Exercise description ▸ In the entries below, find the line containing "whichever nodes the cache still holds. *)" and the line containing "Section roots.". Copy those two lines and everything between them exactly, and only that.

Excerpted data ▸
(* ===== verification/TrieTheorems.v ===== *)
(** * Theorems on the trie

    The refinement of the abstract map by runs of the trie, what the root hash
    says of the contents, and the transactions root. *)

From S2P Require Import Prelude Bytes External Tx TxCorrect.
From S2P Require Import Trie TrieTree TrieRep TrieCodec TrieCorrect TrieBinding TxRoot.

Section refinement.
Context `{Drlp} `{Crypto} (skip : bool).

Lemma performs_simulates ops T db s : simulates skip T db s → all_allowed skip ops s →
  ∃ l T' db', performs skip ops (T, db) = Ok (l, (T', db')) ∧ all_answer ops s l.
Proof.
  revert T db s. induction ops as [|o ops IH]; intros T db s Hs Ha; [by eexists [], T, db|].
  destruct Ha as [Ho Ha]. destruct (perform_simulates skip o T db s Hs Ho) as (a & T' & db' & E & Hans & Hs').
  destruct (IH T' db' (after o s) Hs' Ha) as (l & T'' & db'' & E' & Hl).
  exists (a :: l), T'', db''. cbn [performs]. unfold mbind, M_bind. rewrite E, E'. done.
Qed.

(** C7: the trie is a persistent finite map.  Any sequence of [Get], [Update],
    [Hash], [SetCacheTTL], [Commit] and [New] on an initially empty database,
    with hashes or without, succeeds, and answers as the abstract map does:
    [Get] returns the value last written, [Hash] the hash of the contents'
    canonical tree, and opening the root of a committed version gives back the
    contents at that commit, whatever was written or committed since and
    whichever nodes the cache still holds. *)
Theorem trie_refines_map (ops : list op) :
  all_allowed skip ops (MkSpec ∅ ∅) →
  ∃ l T db, performs skip ops (MkTrie Nil 0 0, ∅) = Ok (l, (T, db)) ∧
    all_answer ops (MkSpec ∅ ∅) l.
Proof.
  apply performs_simulates. split; [apply New_empty|done|].
  intros q ver Hs. by rewrite lookup_empty in Hs; destruct Hs.
Qed.
End refinement.

Section roots.
Context `{RlpSpec} `{DrlpSpec} `{CryptoSpec}.

(** C8: the root hash identifies the values.  Two tries, however they were
    built, loaded or cached, have the same root hash when they hold the same
    values under the same keys (the metadata is not hashed); and when their
    root hashes are equal they hold the same values under the same keys, unless
    two different node encodings among the two tries collide under blake2b. *)
Theorem root_identifies_values (db db' : Database) (T T' : Trie) (m m' : contents) :
  holds false db T m → holds false db' T' m' →
  ∃ h h' T1 T1', trie_Hash T = Ok (h, T1) ∧ trie_Hash T' = Ok (h', T1') ∧
    ((∀ key, fst <$> m !! key = fst <$> m' !! key) → h = h') ∧
    (∀ t t', tree_of t m → tree_of t' m' → collision_free t t' → h = h' →
      ∀ key, fst <$> m !! key = fst <$> m' !! key).
Proof.
  intros Hh Hh'. destruct (Hash_holds false db T m eq_refl Hh) as (h & T1 & E & _ & t & Ht & ->).
  destruct (Hash_holds false db' T' m' eq_refl Hh') as (h' & T1' & E' & _ & t' & Ht' & ->).
  exists (thash t), (thash t'), T1, T1'. split; [done|]. split; [done|].
  split; [by apply hash_of_values|]. intros t1 t1' Ht1 Ht1' Hf Eh.
  rewrite <- (tree_of_fun _ _ _ Ht1 Ht), <- (tree_of_fun _ _ _ Ht1' Ht') in Eh.
  by apply (values_of_hash t1 t1').
Qed.

Lemma marshal_inj tx tx' : tx_wf tx → tx_wf tx' → MarshalBinary tx = MarshalBinary tx' → tx = tx'.
Proof.
  intros Hw Hw' E. destruct (tx_codec tx Hw) as [D _], (tx_codec tx' Hw') as [D' _].
  rewrite E in D. congruence.
Qed.

Lemma marshal_list_inj txs txs' : Forall tx_wf txs → Forall tx_wf txs' →
  map MarshalBinary txs = map MarshalBinary txs' → txs = txs'.
Proof.
  intros Hw. revert txs'. induction Hw as [|tx txs Ht Hw IH]; intros [|tx' txs'] Hw' E; try done.
  injection E as E1 E2. apply Forall_cons in Hw' as [Ht' Hw'].
  by rewrite (marshal_inj tx tx' Ht Ht' E1), (IH txs' Hw' E2).
Qed.

Lemma RootHash_derives txs : Transactions_RootHash txs = DeriveRoot (map MarshalBinary txs).
Proof. by destruct txs. Qed.

(** C28: the transactions root identifies the transactions of a block.
    [RootHash] of well-formed transactions is the hash of the trie of their
    canonical encodings under their RLP indices, and two lists with the same
    root are equal, in order and in length, unless two different node encodings
    of the two tries collide under blake2b. *)
Theorem transactions_root_identifies (txs txs' : list Transaction) :
  Forall tx_wf txs → Forall tx_wf txs' →
  list_fits (map MarshalBinary txs) → list_fits (map MarshalBinary txs') →
  ∃ t t', tree_of t (indexed 0 (map MarshalBinary txs) ∅) ∧
    tree_of t' (indexed 0 (map MarshalBinary txs') ∅) ∧
    Transactions_RootHash txs = Ok (thash t) ∧ Transactions_RootHash txs' = Ok (thash t') ∧
    (collision_free t t' → thash t = thash t' → txs = txs').
Proof.
  intros Hw Hw' Hf Hf'. rewrite !RootHash_derives.
  destruct (DeriveRoot_tree _ Hf) as (t & Ht & ->), (DeriveRoot_tree _ Hf') as (t' & Ht' & ->).
  exists t, t'. do 4 (split; [done|]). intros Hfree E. apply marshal_list_inj; [done|done|].
  apply indexed_inj; [apply Hf|apply Hf'|]. by apply (values_of_hash t t').
Qed.
End roots.

(** ** Instances *)

(** A prefix-free encoding with the laws of [DrlpSpec]: the length in unary. *)
Definition sized (b : bytes) : bytes := replicate (length b) 1 ++ 0 :: b.

Lemma sized_inj a b x y : sized a ++ x = sized b ++ y → a = b ∧ x = y.
Proof.
  unfold sized. intros E. assert (length a = length b) as El.
  { revert E. generalize a at 2, b at 2. generalize (length a) as n, (length b) as k.
    induction n as [|n IH]; intros [|k] a' b' E; simpl in E; try done. injection E as E. f_equal. by eapply IH. }
  rewrite El, <- !app_assoc in E. apply app_inv_head in E. injection E as E. by apply app_inj_1 in E.
Qed.

Definition demo_Drlp : Drlp := {|
  drlp_str b := 128 :: sized b;
  drlp_list b := 192 :: sized b;
  drlp_uint i := be 8 i;
|}.

Lemma demo_DrlpSpec : @DrlpSpec demo_Drlp.
Proof.
  split; simpl.
  - intros a b x y [= E]. by apply sized_inj.
  - intros a b x y [= E]. by apply sized_inj.
  - done.
  - intros i j Hi Hj. unfold is64, max64 in *. apply be_inj; simpl; lia.
  - intros i _. apply be_bytes.
  - intros i _. change (length (be 8 i) ≤ 9)%nat. rewrite be_length. lia.
Qed.

#[local] Existing Instances demo_Drlp demo_DrlpSpec demo_Rlp demo_RlpSpec demo_Crypto demo_CryptoSpec.

Lemma tree_of_leaf key v w : entry_ok key v w →
  tree_of (TShort (keybytesToHex key) (TValue v w)) {[key := (v, w)]}.
Proof.
  intros He. split.
  - right. apply ok_leaf, hex_term, He.
  - intros key'. rewrite tget_leaf. case_bool_decide as E.
    + apply hex_inj in E as ->. by rewrite lookup_singleton_eq.
    + rewrite lookup_singleton_ne by congruence. done.
  - intros k x. rewrite tget_leaf. case_bool_decide as E; [by exists key|done].
  - intros key' v' w' Hx. apply lookup_singleton_Some in Hx as [<- [= <- <-]]. done.
Qed.

Definition leafTree : tree := TShort (keybytesToHex [1; 2]) (TValue [3] [9]).
Definition leafRun : list op :=
  [OUpdate [1; 2] [3] [9]; OCommit (MkVersion 1 0); OUpdate [1; 2] [] []; OGet [1; 2];
   OOpen (thash leafTree) (MkVersion 1 0); OGet [1; 2]; OHash].

Lemma leaf_entry w : short_enough w → entry_ok [1; 2] [3] w.
Proof.
  intros Hw. split; [split; [repeat constructor; lia|simpl; lia]|]. split; [done|]. split; [|done].
  unfold short_enough, max64. simpl. lia.
Qed.

Lemma small_enough (b : bytes) : (length b < 10)%nat → short_enough b.
Proof. unfold short_enough, max64. lia. Qed.

Lemma leafRun_allowed : all_allowed false leafRun (MkSpec ∅ ∅).
Proof.
  assert (key_fits [1; 2]) as Hk by apply (leaf_entry [] (small_enough [] ltac:(simpl; lia))).
  split; [split; [done|split; apply small_enough; simpl; lia]|].
  split; [split; [split; vm_compute; split; discriminate || reflexivity|reflexivity]|].
  split; [split; [done|split; apply small_enough; simpl; lia]|]. split; [done|].
  split; [|by split].
  exists {[ [1; 2] := ([3], [9]) ]}. split; [reflexivity|]. unfold opens.
  rewrite bool_decide_false by (vm_compute; discriminate).
  split; [vm_compute; discriminate|]. split; [vm_compute; discriminate|]. intros _. exists leafTree.
  split; [|reflexivity]. apply tree_of_leaf, leaf_entry, small_enough. simpl. lia.
Qed.

Lemma trie_refines_map_witness :
  ∃ l T db, performs false leafRun (MkTrie Nil 0 0, ∅) = Ok (l, (T, db)) ∧
    all_answer leafRun (MkSpec ∅ ∅) l.
Proof. exact (trie_refines_map false leafRun leafRun_allowed). Defined.

Definition leafTrie (w : bytes) : Trie :=
  MkTrie (shortNode (keybytesToHex [1; 2]) (valueNode [3] w) (newFlag 0)) 0 0.

Lemma leafTrie_holds w : short_enough w → holds false ∅ (leafTrie w) {[ [1; 2] := ([3], w) ]}.
Proof.
  intros Hw. exists (TShort (keybytesToHex [1; 2]) (TValue [3] w)).
  split; [constructor; [constructor|apply new_flag_ok]|]. by apply tree_of_leaf, leaf_entry.
Qed.

(** Tries that differ in their metadata. *)
Lemma root_identifies_values_witness :
  ∃ h h' T T', trie_Hash (leafTrie [9]) = Ok (h, T) ∧ trie_Hash (leafTrie []) = Ok (h', T') ∧ h = h'.
Proof.
  destruct (root_identifies_values ∅ ∅ (leafTrie [9]) (leafTrie [])
    {[ [1; 2] := ([3], [9]) ]} {[ [1; 2] := ([3], []) ]}
    (leafTrie_holds [9] (small_enough [9] ltac:(simpl; lia)))
    (leafTrie_holds [] (small_enough [] ltac:(simpl; lia)))) as (h & h' & T & T' & E & E' & Hsame & _).
  exists h, h', T, T'. split; [exact E|]. split; [exact E'|]. apply Hsame. intros key.
  destruct (decide (key = [1; 2])) as [->|Hne]; [reflexivity|].
  rewrite !lookup_singleton_ne by congruence. reflexivity.
Defined.

Lemma demo_list_fits : list_fits (map MarshalBinary [demo_tx]).
Proof.
  split; [vm_compute; discriminate|]. constructor; [|constructor]. split; [vm_compute; discriminate|].
  vm_compute. reflexivity.
Qed.

Lemma no_list_fits : list_fits (map MarshalBinary []).
Proof. split; [vm_compute; discriminate|constructor]. Qed.

Lemma transactions_root_identifies_witness :
  ∃ t t', Transactions_RootHash [demo_tx] = Ok (thash t) ∧ Transactions_RootHash [] = Ok (thash t') ∧
    (collision_free t t' → thash t ≠ thash t').
Proof.
  destruct (transactions_root_identifies [demo_tx] [] (Forall_cons_2 _ _ _ demo_tx_wf (Forall_nil_2 _))
    (Forall_nil_2 _) demo_list_fits no_list_fits) as (t & t' & _ & _ & E & E' & Hinj).
  exists t, t'. split; [exact E|]. split; [exact E'|]. intros Hf Eh. discriminate (Hinj Hf Eh).
Defined.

Exercise answer ▸
    whichever nodes the cache still holds. *)
Theorem trie_refines_map (ops : list op) :
  all_allowed skip ops (MkSpec ∅ ∅) →
  ∃ l T db, performs skip ops (MkTrie Nil 0 0, ∅) = Ok (l, (T, db)) ∧
    all_answer ops (MkSpec ∅ ∅) l.
Proof.
  apply performs_simulates. split; [apply New_empty|done|].
  intros q ver Hs. by rewrite lookup_empty in Hs; destruct Hs.
Qed.
End refinement.

Section roots.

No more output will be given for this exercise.